Death with Dignity Peer Reviewed Article Summaries
July 6, 2015
Death with Dignity
This article explains Peter Allmark’s conception of death with dignity. He first highlights what death, dignity, and death with dignity all mean. From there, he discusses the criticisms that death with dignity typically receive in health care and then rebuttals the two criticisms that are mentioned. Afterwards, Allmark provides insight as to what death with indignity and death with dignity mean and imply. Allmark believes that regardless of stance, health care professions cannot ensure that people die with dignity, but that they can however, try to ensure that people die without indignity. To ensure that indignities are not imposed, health care professionals should not impose indignities (ex: taking away choices from people at the end of their lives) or try to minimize indignities (such as pain). Allmark concludes that dignity is personal and so is death and in the end, how a person a choses to die at the end of his/her life cannot be determined as dignified by someone else. What I enjoyed reading about this article was how Allmark spoke of all aspects that commonly surround the topic of death with dignity.
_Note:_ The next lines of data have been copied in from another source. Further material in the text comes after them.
(* ===== verification/Users.v ===== *)
(** Users (src/user.go): what a query tells about them, resolving phone numbers to
    LIDs, names, bots, business profiles and the block list. The store of contacts is
    there. *)
From Stdlib Require Import ZArith Lia.
From Stdlib Require Import Strings.Byte.
From stdpp Require Import prelude gmap strings list fin_maps.
From S2P Require Import Prelude Strconv Jid Node Attrs Cbc SignalStore SessionCache LidMap LidMapSpec Requests MessageInfo Contacts Proto Client Events Devices TcToken Groups Cli.

#[local] Open Scope string_scope.

Inductive userError :=
| UserIQ (e : iqError)
| UnknownServer (server : string)
| UserElementMissing (tag : string)
| UserAttrs (es : list attrError)
| UserLid (e : lidError)
| ErrBusinessMessageLinkNotFound | ErrContactQRLinkNotFound | ErrUsernameNotFound | NonLID | NonPN | NoLID | MissingProfileJID | RelayUserInfoFailed.

Definition BusinessMessageLinkPrefix : string := "https://wa.me/message/".
Definition ContactQRLinkPrefix : string := "https://wa.me/qr/".
Definition BusinessMessageLinkDirectPrefix : string := "https://api.whatsapp.com/message/".
Definition ContactQRLinkDirectPrefix : string := "https://api.whatsapp.com/qr/".

Definition hasPrefix (prefix link : string) : bool := bool_decide (take (length (s2b prefix)) (s2b link) = s2b prefix).
(** The first of two prefixes that the link has. *)
Definition stripURLPrefixes (link first second : string) : string :=
  if hasPrefix first link then stripURLPrefix link first else stripURLPrefix link second.

(** [strings.TrimSuffix]. *)
Definition TrimSuffix (s suffix : string) : string :=
  let n := (length (s2b s) - length (s2b suffix))%nat in
  if decide (drop n (s2b s) = s2b suffix) then b2s (take n (s2b s)) else s.

(** Content that must be bytes: a Go type assertion that panics. *)
Definition contentString (n : node) : outcome userError string := match Content n with VBytes b => Ok (b2s b) | _ => Panic end.
(** [Seek] to the start; it may fail as the other operations do. *)
Definition seekStart (f : File) : option unit * File :=
  let '(flt, fs) := Cbc.nextFault (faults f) in
  match flt with Fails _ => (None, mkFile (contents f) (pos f) fs) | _ => (Some tt, mkFile (contents f) 0 fs) end.
(** [io.Copy] into the file, and from the file to its end. *)
Definition copyInto (data : list byte) (f : File) : option unit * File :=
  let '(flt, fs) := Cbc.nextFault (faults f) in
  let '(n, failed) := transfer flt (length data) in
  (if (failed || (n <? length data)%nat)%bool then None else Some tt,
   mkFile (writeAt (contents f) (pos f) (take n data)) (pos f + n) fs).
Definition copyFrom (f : File) : option (list byte) * File :=
  let '(flt, fs) := Cbc.nextFault (faults f) in
  match flt with
  | Fails k => (None, mkFile (contents f) (pos f + k `min` (length (contents f) - pos f)) fs)
  | _ => (Some (drop (pos f) (contents f)), mkFile (contents f) (pos f `max` length (contents f)) fs)
  end.
(** [ReadAt]: a read past the end is an error. *)
Definition readAt (n : nat) (off : nat) (f : File) : option (list byte) * File :=
  let '(flt, fs) := Cbc.nextFault (faults f) in
  let b := take n (drop off (contents f)) in
  (match flt with Fails _ => None | _ => if decide (length b = n) then Some b else None end, mkFile (contents f) (pos f) fs).
Definition truncateTo (n : nat) (f : File) : option unit * File := let '(ok, f) := Truncate n f in (if (ok : bool) then Some tt else None, f).

(** The bytes of a body that breaks are written before the error shows. The size and
    what was hashed. [Fallocate] is left out. *)
Definition downloadMediaToFile (url : string) : fileM (nat * list byte) :=
  '(data, broken) ← zoom fst (λ i s, (i, s.2)) id (doMediaDownloadRequest url);
  _ ← onFile (copyInto data);
  match broken with None => mret (length data, sha256 data) | Some e => throw e end.

Definition downloadEncryptedMediaToFile (url : string) (checksum : list byte) : fileM (list byte) :=
  if decide (length checksum ≠ 32%nat) then throw BadChecksumLength
  else
    '(size, hash) ← downloadMediaToFile url;
    if decide (size <= mediaHMACLength)%nat then throw TooShortFile
    else if decide (hash ≠ checksum) then throw InvalidMediaEncSHA256
    else
      mac ← onFile (readAt mediaHMACLength (size - mediaHMACLength));
      _ ← onFile (truncateTo (size - mediaHMACLength));
      mret mac.

Fixpoint retryingToFile {A} (attempts : nat) (attempt : fileM A) (last : mediaError) : fileM A :=
  match attempts with
  | O => throw last
  | S attempts => λ s,
      match attempt s with
      | (Err e, s') =>
          if shouldRetryMediaDownload e then
            match onFile seekStart s' with
            | (Ok _, s') => match interrupted s'.1 with Some e' => (Err e', s') | None => retryingToFile attempts attempt e s' end
            | (_, s') => (Err FileFailed, s')
            end
          else (Err e, s')
      | r => r
      end
  end.
(* ===== verification/Business.v ===== *)
(** Businesses (src/business.go): what the server tells of orders, linked accounts and
    eligibility, the changes of a profile, its hours and its cover photo, and the messages
    of a business ([BusinessMessages]). The catalog has a file of its own. *)
From Stdlib Require Import ZArith Lia.
From Stdlib Require Import Strings.Byte.
From stdpp Require Import prelude gmap strings list fin_maps.
From S2P Require Import Prelude Strconv Jid Node Attrs Cbc SignalStore SessionCache LidMap LidMapSpec Requests MessageInfo Contacts Proto Json Client Events Devices Media TcToken Groups Cli Users.

#[local] Open Scope string_scope.

(** [Empty what], [TooLong what max]: a text that is validated; [Invalid]: every other
    refusal, under the words of its message. *)
Inductive bizError :=
| BizIQ (e : iqError)
| BizElementMissing (tag inside : string)
| BizAttrs (inside : string) (es : list attrError)
| BizNumber (tag raw : string) (e : numError)
| Empty (what : string) | TooLong (what : string) (max : Z)
| Invalid (what : string)
| BizMedia (e : mediaError) | BizHttpStatus (code : Z)
| MexErrors (errors : list gval) | BizNotSent
| BizGraphQL (status : Z) (codes : list Z) | BizContext | TokenRecoveryRequired | TokenTooManyAttempts | IncorrectNonce.
#[global] Instance outcome_bizRet : MRet (outcome bizError) := λ A, @Ok bizError A.
(** ** Building messages *)

Definition BuildMessageKey (ownID ownLID chat sender : JID) (id : string) : proto :=
  let other := negb (IsEmpty sender) && bool_decide (User sender ≠ User ownID ∧ User sender ≠ User ownLID) in
  let key := [("FromMe", PBool (negb other)); ("ID", PString id); ("RemoteJID", PString (JIDString chat))] in
  PMsg (if other && bool_decide (Server chat ≠ DefaultUserServer ∧ Server chat ≠ HiddenUserServer ∧ Server chat ≠ MessengerServer)
        then key ++ [("Participant", PString (JIDString (ToNonAD sender)))] else key)%list.
Definition protocolMessage (fields : list (string * proto)) : proto := PMsg [("ProtocolMessage", PMsg fields)].
Definition BuildRevoke (ownID ownLID chat sender : JID) (id : string) : proto :=
  protocolMessage [("Type", PInt ProtocolMessage_REVOKE); ("Key", BuildMessageKey ownID ownLID chat sender id)].
Definition BuildReaction (ownID ownLID chat sender : JID) (id reaction : string) (nowMs : Z) : proto :=
  PMsg [("ReactionMessage", PMsg [("Key", BuildMessageKey ownID ownLID chat sender id); ("Text", PString reaction); ("SenderTimestampMS", PInt nowMs)])].
Definition PeerDataOperationRequestType_HISTORY_SYNC_ON_DEMAND : Z := 3.
Definition PeerDataOperationRequestType_PLACEHOLDER_MESSAGE_RESEND : Z := 4.
Definition peerRequest (type : Z) (fields : list (string * proto)) : proto :=
  protocolMessage [("Type", PInt ProtocolMessage_PEER_DATA_OPERATION_REQUEST_MESSAGE);
    ("PeerDataOperationRequestMessage", PMsg (("PeerDataOperationRequestType", PInt type) :: fields))].
Definition BuildUnavailableMessageRequest (ownID ownLID chat sender : JID) (id : string) : proto :=
  peerRequest PeerDataOperationRequestType_PLACEHOLDER_MESSAGE_RESEND
    [("PlaceholderMessageResendRequest", PList [PMsg [("MessageKey", BuildMessageKey ownID ownLID chat sender id)]])].
(** [t]: the seconds of the last known message. *)
Definition BuildHistorySyncRequest (chat : JID) (id : string) (fromMe : bool) (t count : Z) : proto :=
  peerRequest PeerDataOperationRequestType_HISTORY_SYNC_ON_DEMAND
    [("HistorySyncOnDemandRequest", PMsg [("ChatJID", PString (JIDString chat)); ("OldestMsgID", PString id); ("OldestMsgFromMe", PBool fromMe);
        ("OnDemandMsgCount", PInt (i32 count)); ("OldestMsgTimestampMS", PInt t)])].
Definition BuildEdit (chat : JID) (id : string) (newContent : proto) (nowMs : Z) : proto :=
  PMsg [("EditedMessage", PMsg [("Message", protocolMessage
    [("Key", PMsg [("FromMe", PBool true); ("ID", PString id); ("RemoteJID", PString (JIDString chat))]);
     ("Type", PInt ProtocolMessage_MESSAGE_EDIT); ("EditedMessage", newContent); ("TimestampMS", PInt nowMs)])])].

Section send.
Context `{SignalOps} `{ProtoCodec} `{NoiseCrypto} `{HKDF} `{Outside} `{MapOrder}.
Abbreviation sendM := (cliM sendError).
#[local] Existing Instances cliM_ret cliM_bind.

Definition never {A} (m : outcome Empty_set A) : sendM A := lift (map_err (Empty_set_rect (λ _, sendError)) m).
Definition marshal (m : proto) : sendM (list byte) := match Marshal m with Some b => mret b | None => throw MessageMarshalFailed end.

(** ** One device *)

Definition processBundle (to : JID) (bundle : Bundle) : sendM unit :=
  let process := onBase (onSessions id (builderProcessBundle (addressString to) bundle)) in
  r ← Client.try process;
  match r with
  | inr _ => mret tt
  | inl UntrustedIdentity =>
      if AutoTrustIdentity cfg then
        _ ← failing_with ClearFailed (clearUntrustedIdentity to);
        failing_with BundleFailed process
      else throw (BundleFailed UntrustedIdentity)
  | inl e => throw (BundleFailed e)
  end.

Definition copyAttrs (from to : list (string * value)) : list (string * value) := foldl (λ attrs a, setAttr a.1 a.2 attrs) to from.

Definition pad (plaintext : list byte) : sendM (list byte) :=
  r ← random 1;
  mret (padMessage (default x00 (head r)) plaintext).

Definition encryptMessageForDevice (plaintext : list byte) (to : JID) (bundle : option Bundle) (extraAttrs : list (string * value))
    (existingSessions : gmap string bool) : sendM (node * bool) :=
  match relayEncrypt <$> shadowRelay with
  | Some relay => match relay plaintext to bundle extraAttrs with Some r => mret r | None => throw RelayEncryptFailed end
  | None =>
      let address := addressString to in
      _ ← (match bundle with
           | Some bundle => processBundle to bundle
           | None =>
               sessionExists ← (match existingSessions !! address with
                                | Some b => mret b
                                | None => onBase (onSessionStore SessionsFailed (ContainsSession address))
                                end);
               if (sessionExists : bool) then mret tt else throw (ErrNoSession address)
           end);
      padded ← pad plaintext;
      '(ciphertext, isPreKey) ← onBase (onSessions EncryptFailed (cipherEncrypt address padded));
      let encAttrs := copyAttrs extraAttrs [("v", VString "2"); ("type", VString (if (isPreKey : bool) then "pkmsg" else "msg"))] in
      mret (mkNode "enc" encAttrs (VBytes ciphertext),
            match lookupAttr "type" encAttrs with Some (VString t) => bool_decide (t = "pkmsg") | _ => false end && negb (hasMessengerConfig cfg))
  end.

Definition encryptMessageForDeviceAndWrap (plaintext : list byte) (wireIdentity encryptionIdentity : JID) (bundle : option Bundle)
    (encAttrs : list (string * value)) (existingSessions : gmap string bool) : sendM (node * bool) :=
  '(n, includeDeviceIdentity) ← encryptMessageForDevice plaintext encryptionIdentity bundle encAttrs existingSessions;
  mret (mkNode "to" [("jid", VJID wireIdentity)] (VNodes [n]), includeDeviceIdentity).

(** ** All devices *)

Definition ownDevice (jid : JID) : bool := bool_decide (jid = ownID ∨ jid = ownLID).

(** Under which address each device has its session. A phone number whose LID is known
    has it under the LID, to which it is moved first. *)
Record identities := mkIdentities { idOf : gmap JID JID; addresses : list string; wireOf : gmap string JID }.
Fixpoint encryptionIdentities (lidMappings : JID → option JID) (devices : list JID) (ids : identities) : sendM identities :=
  match devices with
  | [] => mret ids
  | jid :: devices =>
      if ownDevice jid then encryptionIdentities lidMappings devices ids
      else
        identity ← (if decide (Server jid = DefaultUserServer) then
                      match lidMappings jid with
                      | Some lid => if IsEmpty lid then mret jid else _ ← migrateSessionStore jid lid; mret lid
                      | None => mret jid
                      end
                    else mret jid);
        let address := addressString identity in
        encryptionIdentities lidMappings devices
          (mkIdentities (<[jid := identity]> (idOf ids)) (addresses ids ++ [address])%list (<[address := jid]> (wireOf ids)))
  end.

Definition fetchBundles (retryDevices : list JID) : sendM (gmap JID (option Bundle)) :=
  match retryDevices, relayPreKeys <$> shadowRelay with
  | [], _ => mret ∅
  | _, Some relay => mret (default ∅ (relay retryDevices))
  | _, None => t ← tick; lift (map_err (λ _, BundlesFailed) (fetchPreKeysNoError (answerIQ t) retryDevices))
  end.

Definition plaintextFor (msgPlaintext : list byte) (dsmPlaintext : option (list byte)) (jid : JID) : list byte :=
  match dsmPlaintext with
  | Some dsm => if decide (User jid = User ownID ∨ User jid = User ownLID) then dsm else msgPlaintext
  | None => msgPlaintext
  end.

(** A device for which it fails is left out, unless the context has ended. *)
Fixpoint encryptAll (ids : gmap JID JID) (bundles : gmap JID (option Bundle)) (existingSessions : gmap string bool)
    (msgPlaintext : list byte) (dsmPlaintext : option (list byte)) (encAttrs : list (string * value)) (devices : list JID) :
    sendM (list node * bool) :=
  match devices with
  | [] => mret ([], false)
  | jid :: devices =>
      let rest := encryptAll ids bundles existingSessions msgPlaintext dsmPlaintext encAttrs devices in
      if ownDevice jid then rest
      else
        r ← Client.try (encryptMessageForDeviceAndWrap (plaintextFor msgPlaintext dsmPlaintext jid) jid (default EmptyJID (ids !! jid))
                          (mjoin (bundles !! jid)) encAttrs existingSessions);
        match r with
        | inl e => t ← tick; if contextEnded t then throw e else rest
        | inr (n, isPreKey) => '(ns, includeIdentity) ← rest; mret (n :: ns, isPreKey || includeIdentity)
        end
  end.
Allmark, P. (2002). Death with dignity. Journal of Medical Ethics, 28(4), 255-7. Retrieved from http://search.proquest.com/docview/216332519?accountid=458
Death with Dignity Act
The Death with Dignity Act article highlights definitions and the requirements of the extensive process that must be followed in order for a person to make the decision to choose how to die towards the end of his/her life. In order to request lethal medication, a person must be at least 18 years old, an Oregon resident, able to make as well as communicate health care decisions, and must be diagnosed with a terminal illness that will likely end his/her life within six months. In addition, two licensed physicians must verify the...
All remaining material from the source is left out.